L'action politique doit offrir des perspectives d'avenir collectivement souhaitables. Rétrospectivement, cependant, de nombreux projets futurs ressemblent à des billets de loterie déjà joués : les archives d'illusions non réalisées. Le cas du gouvernement de Petro n'est pas une exception, mais cela ne veut pas dire que tout est resté inchangé en Colombie. Le changement est venu et n'est pas venu.
À certains égards, le « gouvernement du changement » est en réalité resté immobile. C'est le cas, tout d'abord, en ce qui concerne la corruption. Du financement des campagnes électorales aux soupçons de cadeaux offerts aux membres du Congrès en échange de l'approbation de réformes, en passant par les différents scandales impliquant le fils du président, l'administration a été mêlée à de nombreuses controverses. Dans l'indice de perception de la corruption 2024 de Transparency International, la Colombie a perdu plusieurs places, bien qu'elle se classe encore au même niveau que le Brésil ou l'Argentine, et à des niveaux conformes à ceux observés sous le président Duque pendant la plus grande partie de son mandat.

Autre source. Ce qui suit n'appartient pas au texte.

Definition panic {A} (msg : string) : M S A := fun _ => Panic msg.
Definition fault {A} (msg : string) : M S A := fun _ => Fault msg.
Definition diverge {A} : M S A := fun _ => Diverge.
Definition get : M S S := fun s => Ret (s, s).
Definition gets {A} (f : S -> A) : M S A := fun s => Ret (f s, s).
Definition put (s : S) : M S unit := fun _ => Ret (tt, s).
Definition modify (f : S -> S) : M S unit := fun s => Ret (tt, f s).
Definition when (b : bool) (m : M S unit) : M S unit := if b then m else ret tt.

(** Read an element of an array; outside the array there is no answer. *)
Definition from_option {A} (msg : string) (o : option A) : M S A :=
  match o with Some a => ret a | None => fault msg end.

(** A loop whose body either goes on with a new loop variable ([inl]) or
    leaves the loop ([inr]). *)
Fixpoint loop {X R} (fuel : nat) (body : X -> M S (X + R)) (x : X) : M S R :=
  match fuel with
  | O => diverge
  | Datatypes.S fuel' =>
      bind (body x) (fun r =>
        match r with
        | inl x' => loop fuel' body x'
        | inr v => ret v
        end)
  end.

(** [for (i = lo; i < lo + n; i++) body(i)], without [break]. *)
Fixpoint for_n (n : nat) (lo : Z) (body : Z -> M S unit) : M S unit :=
  match n with
  | O => ret tt
  | Datatypes.S n' => bind (body lo) (fun _ => for_n n' (lo + 1) body)
  end.

Definition for_range (lo hi : Z) (body : Z -> M S unit) : M S unit :=
  for_n (Z.to_nat (hi - lo)) lo body.

(** Run an operation of a component inside a larger state. *)
Definition zoom {T A} (g : S -> T) (p : T -> S -> S) (m : M T A) : M S A :=
  fun s =>
    match m (g s) with
    | Ret (a, t) => Ret (a, p t s)
    | Panic msg => Panic msg
    | Fault msg => Fault msg
    | Diverge => Diverge
    end.

(** Total correctness: the operation returns, and its result and final
    state satisfy [Q]. *)
Definition wp {A} (m : M S A) (s : S) (Q : A -> S -> Prop) : Prop :=
  exists a s', m s = Ret (a, s') /\ Q a s'.

End Monad.

Declare Scope kmonad_scope.
Delimit Scope kmonad_scope with kmonad.
Notation "x <- m ;; k" := (bind m (fun x => k))
  (at level 100, m at next level, right associativity) : kmonad_scope.
Notation "m ;;; k" := (bind m (fun _ => k))
  (at level 100, right associativity) : kmonad_scope.
#[global] Open Scope kmonad_scope.

(** ** Machine integers *)

Definition u8 (z : Z) : Z := z mod 2 ^ 8.
Definition u16 (z : Z) : Z := z mod 2 ^ 16.
Definition u32 (z : Z) : Z := z mod 2 ^ 32.
Definition u64 (z : Z) : Z := z mod 2 ^ 64.
Definition i32 (z : Z) : Z := (z + 2 ^ 31) mod 2 ^ 32 - 2 ^ 31.
Definition i16 (z : Z) : Z := (z + 2 ^ 15) mod 2 ^ 16 - 2 ^ 15.
Definition i64 (z : Z) : Z := (z + 2 ^ 63) mod 2 ^ 64 - 2 ^ 63.

(** ** Arrays indexed by C integers *)

Definition aget {A} (l : list A) (i : Z) : option A :=
  if i <? 0 then None else l !! Z.to_nat i.

Definition aset {A} (l : list A) (i : Z) (v : A) : option (list A) :=
  if (i <? 0) || (Z.of_nat (length l) <=? i) then None
  else Some (<[Z.to_nat i := v]> l).

(** ** Flat memory of words or bytes: one value per address *)

Definition mem : Type := Z -> Z.

Definition upd (m : mem) (a v : Z) : mem := fun x => if x =? a then v else m x.

(** ** Tactics *)

(** Turn the boolean tests of the program text into propositions. *)
Ltac bool_prop :=
  repeat match goal with
  | H : _ && _ = true |- _ => apply andb_true_iff in H; destruct H
  | H : _ && _ = false |- _ => apply andb_false_iff in H
  | H : _ || _ = false |- _ => apply orb_false_iff in H; destruct H
  | H : _ || _ = true |- _ => apply orb_true_iff in H
  | H : negb _ = true |- _ => apply negb_true_iff in H
  | H : negb _ = false |- _ => apply negb_false_iff in H
  | H : (_ =? _) = true |- _ => apply Z.eqb_eq in H
  | H : (_ =? _) = false |- _ => apply Z.eqb_neq in H
  | H : (_ <? _) = true |- _ => apply Z.ltb_lt in H
  | H : (_ <? _) = false |- _ => apply Z.ltb_ge in H
  | H : (_ <=? _) = true |- _ => apply Z.leb_le in H
  | H : (_ <=? _) = false |- _ => apply Z.leb_gt in H
  | H : context [ _ >? _ ] |- _ => rewrite Z.gtb_ltb in H
  | H : context [ _ >=? _ ] |- _ => rewrite Z.geb_leb in H
  end.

Sur les questions de paix et de sécurité, et malgré un changement de stratégie, les résultats du gouvernement sont tout aussi médiocres que ceux de son prédécesseur. La thèse de l'opposition, selon laquelle l'arrivée de Petro a conduit le pays au bord de l'effondrement en termes de sécurité, n'est pas tenable. Les zones rouges comme le Catatumbo ont une histoire longue et complexe, et le Clan du Golfe ne date pas d'hier. Néanmoins, il est peu probable que la politique de « paix totale » soit plus qu'un slogan grandiose, les résultats tangibles se limitant à quelques succès locaux, tels que la démobilisation d'un groupe dissident de l'ELN à Nariño et une trêve temporaire entre les principaux gangs à Buenaventura. La protection des leaders sociaux ne s'est pas sensiblement améliorée (174 assassinats en 2024), le taux d'homicide, bien que légèrement réduit, reste très élevé (25,4 pour 100 000), les délits tels que l'extorsion ont augmenté (hausse de 18% entre 2023 et 2024), et en avril 2025, 21 policiers avaient été tués, soit quatre fois plus qu'au cours de la même période de l'année précédente.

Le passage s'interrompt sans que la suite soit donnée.